Critical parameters of an oval billiard with an elliptical component

TL;DR

This paper analyzes how combining elliptical and oval boundary deformations in billiards affects the transition to chaos, deriving critical parameters and revealing regimes where chaos is suppressed.

Contribution

It introduces an analytical expression for the critical parameter in combined billiards and uncovers a regime where elliptic deformation suppresses chaos.

Findings

Increasing elliptical component lowers the chaos threshold.

In-phase deformation components can restore invariant curves.
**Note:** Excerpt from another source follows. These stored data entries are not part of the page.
Lemma trim_Number_toString (n : Z) : trim (Number_toString n) = Number_toString n.
Proof. apply trim_no_whitespace, Number_toString_no_whitespace. Qed.

(** The decimal string form of an integer, as the Standard Library reads
    decimal numerals: [s] is the numeral of [n], digits without leading
    zero, after a minus sign when [n] is negative. *)
Lemma Number_toString_decimal (n : Z) (s : string) :
  NilZero.int_of_string s = Some (Z.to_int n) <-> s = Number_toString n.
Proof.
  unfold Number_toString. split.
  - intros H. symmetry. now apply NilZero.sis.
  - intros ->. apply NilZero.isi; destruct n; simpl; try discriminate;
      intros [= H]; now apply (DecimalPos.Unsigned.to_uint_nonnil p).
Qed.

Lemma Number_toString_inj (n m : Z) : Number_toString n = Number_toString m -> n = m.
Proof.
  intros H. apply DecimalZ.to_int_inj.
  pose proof (proj2 (Number_toString_decimal n (Number_toString n)) eq_refl) as Hn.
  rewrite H in Hn.
  pose proof (proj2 (Number_toString_decimal m (Number_toString m)) eq_refl) as Hm.
  congruence.
Qed.

(** ** Values *)

(** Induction on values that reaches the items of arrays and the fields of
    objects. *)
Lemma JsVal_rect_nested (P : JsVal -> Prop) :
  P JUndefined -> P JNull -> (forall b, P (JBool b)) -> (forall n, P (JNum n)) ->
  (forall text, P (JFloat text)) -> (forall s, P (JStr s)) ->
  (forall items, Forall P items -> P (JArr items)) ->
  (forall fields, Forall (fun kv => P (snd kv)) fields -> P (JObj fields)) ->
  forall v, P v.
Proof.
  intros Hu Hn Hb Hz Hf Hs Ha Ho.
  fix IH 1. intros [ | | b | n | text | s | items | fields].
  - exact Hu.
  - exact Hn.
  - apply Hb.
  - apply Hz.
  - apply Hf.
  - apply Hs.
  - apply Ha. induction items as [|x xs IHxs]; constructor; [apply IH | exact IHxs].
  - apply Ho. induction fields as [|[k x] xs IHxs]; constructor; [apply IH | exact IHxs].
Qed.

Lemma jsval_eqb_eq (a b : JsVal) : jsval_eqb a b = true <-> a = b.
Proof.
  revert b. induction a as [ | | x | x | x | x | xs IH | xs IH] using JsVal_rect_nested;
    intros [ | | y | y | y | y | ys | ys]; simpl; try (split; [discriminate | congruence]);
    try tauto.
  - rewrite Bool.eqb_true_iff. split; congruence.
  - rewrite Z.eqb_eq. split; congruence.
  - rewrite String.eqb_eq. split; congruence.
  - rewrite String.eqb_eq. split; congruence.
  - revert ys. induction IH as [|x xs Hx _ IHxs]; intros [|y ys];
      try (split; [discriminate | congruence]); try tauto.
    rewrite andb_true_iff, Hx. specialize (IHxs ys). split.
    + intros [-> H]. apply IHxs in H. congruence.
    + intros [= -> ->]. split; [reflexivity | now apply IHxs].
  - revert ys. induction IH as [|[k x] xs Hx _ IHxs]; intros [|[l y] ys];
      try (split; [discriminate | congruence]); try tauto.
    simpl in Hx. rewrite !andb_true_iff, String.eqb_eq, Hx. specialize (IHxs ys). split.
    + intros [[-> ->] H]. apply IHxs in H. congruence.
    + intros [= -> -> ->]. repeat split. now apply IHxs.
Qed.

Lemma jsval_eqb_refl (a : JsVal) : jsval_eqb a a = true.
Proof. now apply jsval_eqb_eq. Qed.

(** Equality in the store is an equivalence, coarser than equality. *)
Lemma store_eqb_iff (a b : JsVal) : store_eqb a b = true <-> canonical a = canonical b.
Proof. apply jsval_eqb_eq. Qed.

Lemma store_eqb_refl (a : JsVal) : store_eqb a a = true.
Proof. now apply store_eqb_iff. Qed.

Lemma store_eqb_sym (a b : JsVal) : store_eqb a b = store_eqb b a.
Proof.
  destruct (store_eqb a b) eqn:E, (store_eqb b a) eqn:E'; try reflexivity.
  - apply store_eqb_iff in E. symmetry in E. apply store_eqb_iff in E. congruence.
  - apply store_eqb_iff in E'. symmetry in E'. apply store_eqb_iff in E'. congruence.
Qed.

Lemma store_eqb_trans (a b c : JsVal) :
  store_eqb a b = true -> store_eqb b c = true -> store_eqb a c = true.
Proof. rewrite !store_eqb_iff. congruence. Qed.



(** The values that count as false in a condition. *)
Lemma truthy_false_iff (v : JsVal) :
  truthy v = false <->
  v = JUndefined \/ v = JNull \/ v = JBool false \/ v = JNum 0 \/
  v = JFloat "NaN" \/ v = JFloat "0" \/ v = JStr "".
Proof.
  destruct v as [ | | b | n | text | s | items | fields]; simpl.
  - tauto.
  - tauto.
  - split; [intros -> | intros [H|[H|[H|[H|[H|[H|H]]]]]]; try discriminate; congruence].
    tauto.
  - rewrite negb_false_iff, Z.eqb_eq.
    split; [intros -> | intros [H|[H|[H|[H|[H|[H|H]]]]]]; try discriminate; congruence].
    tauto.
  - rewrite andb_false_iff, !negb_false_iff, !String.eqb_eq.
    split; [intros [-> | ->] | intros [H|[H|[H|[H|[H|[H|H]]]]]]; try discriminate];
      try tauto.
    + injection H as ->. now left.
    + injection H as ->. now right.
  - rewrite negb_false_iff, String.eqb_eq.
    split; [intros -> | intros [H|[H|[H|[H|[H|[H|H]]]]]]; try discriminate; congruence].
    tauto.
  - split; [discriminate | intros [H|[H|[H|[H|[H|[H|H]]]]]]; discriminate].
  - split; [discriminate | intros [H|[H|[H|[H|[H|[H|H]]]]]]; discriminate].
Qed.

Lemma strict_eq_str_iff (v : JsVal) (s : string) : strict_eq_str v s = true <-> v = JStr s.
Proof.
  destruct v; simpl; try (split; [discriminate | congruence]).
  rewrite String.eqb_eq. split; congruence.
Qed.

Lemma items_of_array (items : list JsVal) : items_of (JArr items) = items.
Proof. reflexivity. Qed.

Lemma items_of_single (data : JsVal) : isArray data = false -> items_of data = [data].
Proof. unfold items_of. now intros ->. Qed.

(** The items of a value that holds no [undefined] hold none. *)
Lemma items_of_defined (data : JsVal) :
  has_undefined data = false -> existsb has_undefined (items_of data) = false.
Proof.
  destruct data; simpl; try discriminate; try reflexivity; intros H; try exact H.
  unfold items_of. simpl. now rewrite H.
Qed.

(** The union keeps the array and adds at its end, once and in their order,
    the elements that are equal to no value before them. *)
Lemma union_into_spec (elements arr : list JsVal) :
  exists added,
    union_into arr elements = arr ++ added /\
    sublist added elements /\
    (forall x, In x elements -> existsb (store_eqb x) (arr ++ added) = true) /\
    (forall x, In x added -> existsb (store_eqb x) arr = false) /\
    (forall i j x y, added !! i = Some x -> added !! j = Some y ->
       store_eqb x y = true -> i = j).
Proof.
  revert arr. induction elements as [|e rest IH]; intros arr; simpl.
  - exists []. rewrite app_nil_r. repeat split; try constructor; try tauto.
    + intros x [].
    + intros i j x y H. now rewrite lookup_nil in H.
  - destruct (existsb (store_eqb e) arr) eqn:E.
    + destruct (IH arr) as (added & Heq & Hsub & Hcov & Hnew & Hdis).
      exists added. repeat split; try assumption.
      * now apply sublist_cons.
      * intros x [<- | Hx]; [|now apply Hcov].
        rewrite existsb_app, E. reflexivity.
    + destruct (IH (arr ++ [e])) as (added & Heq & Hsub & Hcov & Hnew & Hdis).
      exists (e :: added). repeat split.
      * rewrite Heq, <- app_assoc. reflexivity.
      * now apply sublist_skip.
      * intros x Hx. replace (arr ++ e :: added) with ((arr ++ [e]) ++ added)
          by now rewrite <- app_assoc.
        destruct Hx as [<- | Hx]; [|now apply Hcov].
        rewrite !existsb_app. simpl. rewrite store_eqb_refl.
        now rewrite orb_true_r.
      * intros x [<- | Hx]; [exact E|].
        specialize (Hnew x Hx). rewrite existsb_app in Hnew.
        now apply orb_false_iff in Hnew as [Hnew _].
      * assert (Hfresh : forall x, In x added -> store_eqb x e = false).
        { intros x Hx. specialize (Hnew x Hx). rewrite existsb_app in Hnew.
          apply orb_false_iff in Hnew as [_ Hnew]. simpl in Hnew.
          now rewrite orb_false_r in Hnew. }
        intros [|i] [|j] x y Hi Hj Exy; simpl in Hi, Hj.
        -- reflexivity.
        -- injection Hi as <-. rewrite store_eqb_sym in Exy.
           rewrite (Hfresh y) in Exy; [discriminate|].
           apply list_elem_of_In, list_elem_of_lookup. now exists j.
        -- injection Hj as <-.
           rewrite (Hfresh x) in Exy; [discriminate|].
           apply list_elem_of_In, list_elem_of_lookup. now exists i.
        -- f_equal. now apply (Hdis i j x y).
Qed.

Lemma union_into_prefix (elements arr : list JsVal) : arr `prefix_of` union_into arr elements.
Proof. destruct (union_into_spec elements arr) as (added & -> & _). now exists added. Qed.

(** What an array union accepts. *)
Lemma arrayUnion_refusal_None (st : Firestore) (elements : list JsVal) :
  arrayUnion_refusal st elements = None <->
  elements <> [] /\ existsb has_undefined elements = false /\
  valid_elements (rules st) elements = true.
Proof.
  unfold arrayUnion_refusal. destruct elements as [|e rest].
  - split; [discriminate | intros (H & _); contradiction].
  - destruct (existsb has_undefined (e :: rest));
      [split; [discriminate | intros (_ & H & _); discriminate]|].
    destruct (valid_elements (rules st) (e :: rest)); simpl.
    + repeat split. discriminate.
    + split; [discriminate | intros (_ & _ & H); discriminate].
Qed.

Lemma arrayUnion_accepts (elements : list JsVal) (st : Firestore) :
  elements <> [] -> existsb has_undefined elements = false ->
  valid_elements (rules st) elements = true ->
  arrayUnion elements st = (inr (fun arr => union_into arr elements), st, []).
Proof.
  intros Hne Hdef Hvalid. unfold arrayUnion.
  now rewrite (proj2 (arrayUnion_refusal_None st elements)).
Qed.

Lemma arrayUnion_cases (elements : list JsVal) (st : Firestore) :
  arrayUnion elements st = (inr (fun arr => union_into arr elements), st, []) \/
  exists err, arrayUnion elements st = (inl err, st, []).
Proof.
  unfold arrayUnion. destruct (arrayUnion_refusal st elements) as [err|].
  - right. now exists err.
  - now left.
Qed.

(** What [set] accepts. *)
Lemma set_refuses_false (st : Firestore) (fields : SessionData) :
  set_refuses st fields = false <->
  has_undefined (apiKey fields) = false /\ has_undefined (tinyCode fields) = false /\
  existsb has_undefined (dataBatches fields) = false /\
  valid_document (rules st) fields = true.
Proof.
  unfold set_refuses. rewrite !orb_false_iff, negb_false_iff. tauto.
Qed.

(** ** The normalisation of the fingerprint *)

Lemma normalizeFingerprint_string (s : string) :
  normalizeFingerprint (JStr s) =
    if String.eqb (trim s) "" then inl MissingFingerprint else inr (trim s).
Proof. reflexivity. Qed.

Lemma normalizeFingerprint_float (text : string) :
  normalizeFingerprint (JFloat text) = normalizeFingerprint (JStr text).
Proof. reflexivity. Qed.

Lemma normalizeFingerprint_number (n : Z) :
  normalizeFingerprint (JNum n) = inr (Number_toString n).
Proof.
  unfold normalizeFingerprint. simpl. rewrite trim_Number_toString.
  destruct (String.eqb_spec (Number_toString n) "") as [E|_]; [|reflexivity].
  now destruct (Number_toString_nonempty n).
Qed.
Analytical and numerical methods confirm the suppression of chaos.

Abstract

We explore the critical parameters responsible for the transition from integrability to chaos in a family of billiards combining elliptical and oval deformations. Unlike standard oval billiards, where a known critical parameter governs the destruction of the last invariant curve, the introduction of an integrable elliptic component yields a second deformation axis. We derive an analytical expression for the critical parameter in this combined system and validate it numerically using Slater's theorem, showing that increasing the elliptical component lowers the critical threshold for global chaos. Moreover, we uncover a previously unexplored regime: when the two deformation components are in phase, the elliptic contribution progressively suppresses chaos, leading to the restoration of invariant curves and periodic orbits. A first-order analytical approximation confirms this behavior, supported by numerical validation. Our results reveal how the interplay between distinct boundary deformations enriches phase-space organization and offers enhanced controllability of chaotic dynamics in billiard systems.